**Supplied entries**
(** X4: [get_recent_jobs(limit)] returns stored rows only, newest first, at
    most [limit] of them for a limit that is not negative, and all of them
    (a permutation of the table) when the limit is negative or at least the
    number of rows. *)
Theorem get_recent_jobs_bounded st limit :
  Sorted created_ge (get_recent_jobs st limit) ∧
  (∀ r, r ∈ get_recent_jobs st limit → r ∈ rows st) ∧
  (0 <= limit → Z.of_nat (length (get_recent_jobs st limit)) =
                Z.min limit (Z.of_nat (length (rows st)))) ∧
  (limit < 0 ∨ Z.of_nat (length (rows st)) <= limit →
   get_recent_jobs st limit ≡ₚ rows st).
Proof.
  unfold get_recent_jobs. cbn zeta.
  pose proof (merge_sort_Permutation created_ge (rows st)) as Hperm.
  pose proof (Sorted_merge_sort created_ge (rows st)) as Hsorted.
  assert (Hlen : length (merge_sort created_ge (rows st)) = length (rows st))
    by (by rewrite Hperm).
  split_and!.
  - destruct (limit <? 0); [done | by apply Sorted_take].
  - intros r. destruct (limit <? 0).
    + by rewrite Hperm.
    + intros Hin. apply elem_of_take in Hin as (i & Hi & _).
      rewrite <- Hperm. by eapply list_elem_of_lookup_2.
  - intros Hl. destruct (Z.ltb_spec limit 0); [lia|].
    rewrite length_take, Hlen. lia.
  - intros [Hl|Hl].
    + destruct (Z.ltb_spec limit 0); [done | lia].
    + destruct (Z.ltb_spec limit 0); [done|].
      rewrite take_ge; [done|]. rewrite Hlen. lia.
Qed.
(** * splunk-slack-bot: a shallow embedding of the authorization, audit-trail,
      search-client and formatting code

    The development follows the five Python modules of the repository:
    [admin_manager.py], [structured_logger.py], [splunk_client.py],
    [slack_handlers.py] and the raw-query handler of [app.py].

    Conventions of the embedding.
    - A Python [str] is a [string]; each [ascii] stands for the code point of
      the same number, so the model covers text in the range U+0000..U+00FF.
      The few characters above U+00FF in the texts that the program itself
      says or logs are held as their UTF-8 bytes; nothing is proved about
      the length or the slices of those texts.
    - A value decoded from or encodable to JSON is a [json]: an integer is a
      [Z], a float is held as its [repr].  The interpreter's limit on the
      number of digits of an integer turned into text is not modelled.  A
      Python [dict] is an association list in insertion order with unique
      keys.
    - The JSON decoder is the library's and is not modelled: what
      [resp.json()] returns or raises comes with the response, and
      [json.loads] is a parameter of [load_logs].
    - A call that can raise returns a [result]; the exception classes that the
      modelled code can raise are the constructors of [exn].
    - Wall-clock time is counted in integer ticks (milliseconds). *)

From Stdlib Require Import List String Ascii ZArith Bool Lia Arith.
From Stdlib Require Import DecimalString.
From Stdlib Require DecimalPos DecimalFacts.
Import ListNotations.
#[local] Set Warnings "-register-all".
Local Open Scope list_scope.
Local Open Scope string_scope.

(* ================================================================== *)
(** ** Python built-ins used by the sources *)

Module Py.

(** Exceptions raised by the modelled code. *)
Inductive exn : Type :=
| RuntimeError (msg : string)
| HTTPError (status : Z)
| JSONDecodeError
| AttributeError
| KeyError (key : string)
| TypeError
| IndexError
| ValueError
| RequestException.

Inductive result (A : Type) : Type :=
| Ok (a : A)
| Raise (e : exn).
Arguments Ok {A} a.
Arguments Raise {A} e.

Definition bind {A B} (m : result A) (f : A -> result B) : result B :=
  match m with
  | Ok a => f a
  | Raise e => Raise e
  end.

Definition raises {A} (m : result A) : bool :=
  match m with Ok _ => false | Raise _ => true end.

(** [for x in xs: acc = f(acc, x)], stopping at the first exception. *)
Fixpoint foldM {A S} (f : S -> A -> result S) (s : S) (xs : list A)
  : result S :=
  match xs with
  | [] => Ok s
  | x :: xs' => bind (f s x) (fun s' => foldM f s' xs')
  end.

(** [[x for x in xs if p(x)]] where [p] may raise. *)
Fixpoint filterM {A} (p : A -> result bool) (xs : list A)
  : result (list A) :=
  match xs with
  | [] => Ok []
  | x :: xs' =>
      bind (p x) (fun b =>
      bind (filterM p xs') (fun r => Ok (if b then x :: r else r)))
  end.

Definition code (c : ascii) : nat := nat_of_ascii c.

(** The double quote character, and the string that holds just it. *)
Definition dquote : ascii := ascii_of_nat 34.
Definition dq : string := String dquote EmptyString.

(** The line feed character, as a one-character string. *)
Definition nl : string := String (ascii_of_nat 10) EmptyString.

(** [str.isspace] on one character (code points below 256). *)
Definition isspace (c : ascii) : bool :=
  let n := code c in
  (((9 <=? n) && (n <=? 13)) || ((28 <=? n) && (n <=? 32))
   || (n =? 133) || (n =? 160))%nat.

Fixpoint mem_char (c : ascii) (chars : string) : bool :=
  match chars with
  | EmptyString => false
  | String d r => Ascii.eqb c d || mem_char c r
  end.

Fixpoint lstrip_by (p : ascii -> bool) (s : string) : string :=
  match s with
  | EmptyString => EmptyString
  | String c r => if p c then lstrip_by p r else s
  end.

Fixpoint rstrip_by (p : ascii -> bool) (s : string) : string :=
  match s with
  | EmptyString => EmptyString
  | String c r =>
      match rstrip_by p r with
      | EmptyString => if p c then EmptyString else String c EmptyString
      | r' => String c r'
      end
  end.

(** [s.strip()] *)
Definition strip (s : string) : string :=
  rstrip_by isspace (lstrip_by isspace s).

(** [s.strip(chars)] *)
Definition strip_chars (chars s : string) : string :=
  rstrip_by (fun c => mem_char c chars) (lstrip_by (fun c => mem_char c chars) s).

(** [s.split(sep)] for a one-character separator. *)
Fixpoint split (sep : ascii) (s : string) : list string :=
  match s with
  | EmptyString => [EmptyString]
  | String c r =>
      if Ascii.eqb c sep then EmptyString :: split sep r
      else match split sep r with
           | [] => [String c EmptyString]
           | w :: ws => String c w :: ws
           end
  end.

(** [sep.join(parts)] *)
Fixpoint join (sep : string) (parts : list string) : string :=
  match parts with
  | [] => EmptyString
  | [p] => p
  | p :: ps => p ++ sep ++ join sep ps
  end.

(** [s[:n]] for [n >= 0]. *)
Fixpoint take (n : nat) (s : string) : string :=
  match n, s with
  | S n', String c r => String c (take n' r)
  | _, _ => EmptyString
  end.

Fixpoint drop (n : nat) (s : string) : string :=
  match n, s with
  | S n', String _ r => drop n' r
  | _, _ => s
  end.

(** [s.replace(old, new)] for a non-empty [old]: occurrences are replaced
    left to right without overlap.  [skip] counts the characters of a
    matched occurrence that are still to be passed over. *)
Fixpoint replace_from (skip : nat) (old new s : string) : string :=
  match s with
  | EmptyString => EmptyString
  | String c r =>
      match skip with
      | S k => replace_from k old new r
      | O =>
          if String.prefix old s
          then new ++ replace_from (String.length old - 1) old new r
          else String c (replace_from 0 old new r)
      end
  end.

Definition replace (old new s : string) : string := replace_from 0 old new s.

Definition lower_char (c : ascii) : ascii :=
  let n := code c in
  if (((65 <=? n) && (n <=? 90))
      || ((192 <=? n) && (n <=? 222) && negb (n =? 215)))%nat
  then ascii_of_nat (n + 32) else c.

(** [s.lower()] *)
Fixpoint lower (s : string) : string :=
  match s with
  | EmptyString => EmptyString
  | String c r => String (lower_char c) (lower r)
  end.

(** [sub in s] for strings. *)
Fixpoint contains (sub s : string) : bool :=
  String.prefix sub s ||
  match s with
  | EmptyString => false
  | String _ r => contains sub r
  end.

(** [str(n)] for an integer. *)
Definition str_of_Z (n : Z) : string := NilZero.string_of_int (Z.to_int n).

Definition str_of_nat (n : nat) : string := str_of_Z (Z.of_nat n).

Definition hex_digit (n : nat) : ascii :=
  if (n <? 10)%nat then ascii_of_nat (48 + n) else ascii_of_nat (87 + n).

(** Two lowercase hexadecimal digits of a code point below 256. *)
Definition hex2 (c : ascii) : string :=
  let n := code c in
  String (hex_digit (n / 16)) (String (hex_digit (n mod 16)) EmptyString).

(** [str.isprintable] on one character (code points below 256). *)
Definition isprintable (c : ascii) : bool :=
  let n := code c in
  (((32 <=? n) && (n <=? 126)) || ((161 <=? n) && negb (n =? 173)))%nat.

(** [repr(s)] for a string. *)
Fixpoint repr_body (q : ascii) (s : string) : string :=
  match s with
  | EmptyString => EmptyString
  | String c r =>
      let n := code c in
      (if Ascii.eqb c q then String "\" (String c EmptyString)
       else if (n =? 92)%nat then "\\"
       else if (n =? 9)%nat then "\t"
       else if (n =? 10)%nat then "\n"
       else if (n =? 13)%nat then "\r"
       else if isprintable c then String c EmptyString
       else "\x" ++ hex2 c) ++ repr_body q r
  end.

**Work instructions**
Since only part of the listing is wanted, copy exactly the lines from the one holding "by rewrite Hperm." to the one holding "search-client and formatting code", both included.

**Answer box**
    + by rewrite Hperm.
    + intros Hin. apply elem_of_take in Hin as (i & Hi & _).
      rewrite <- Hperm. by eapply list_elem_of_lookup_2.
  - intros Hl. destruct (Z.ltb_spec limit 0); [lia|].
    rewrite length_take, Hlen. lia.
  - intros [Hl|Hl].
    + destruct (Z.ltb_spec limit 0); [done | lia].
    + destruct (Z.ltb_spec limit 0); [done|].
      rewrite take_ge; [done|]. rewrite Hlen. lia.
Qed.
(** * splunk-slack-bot: a shallow embedding of the authorization, audit-trail,
      search-client and formatting code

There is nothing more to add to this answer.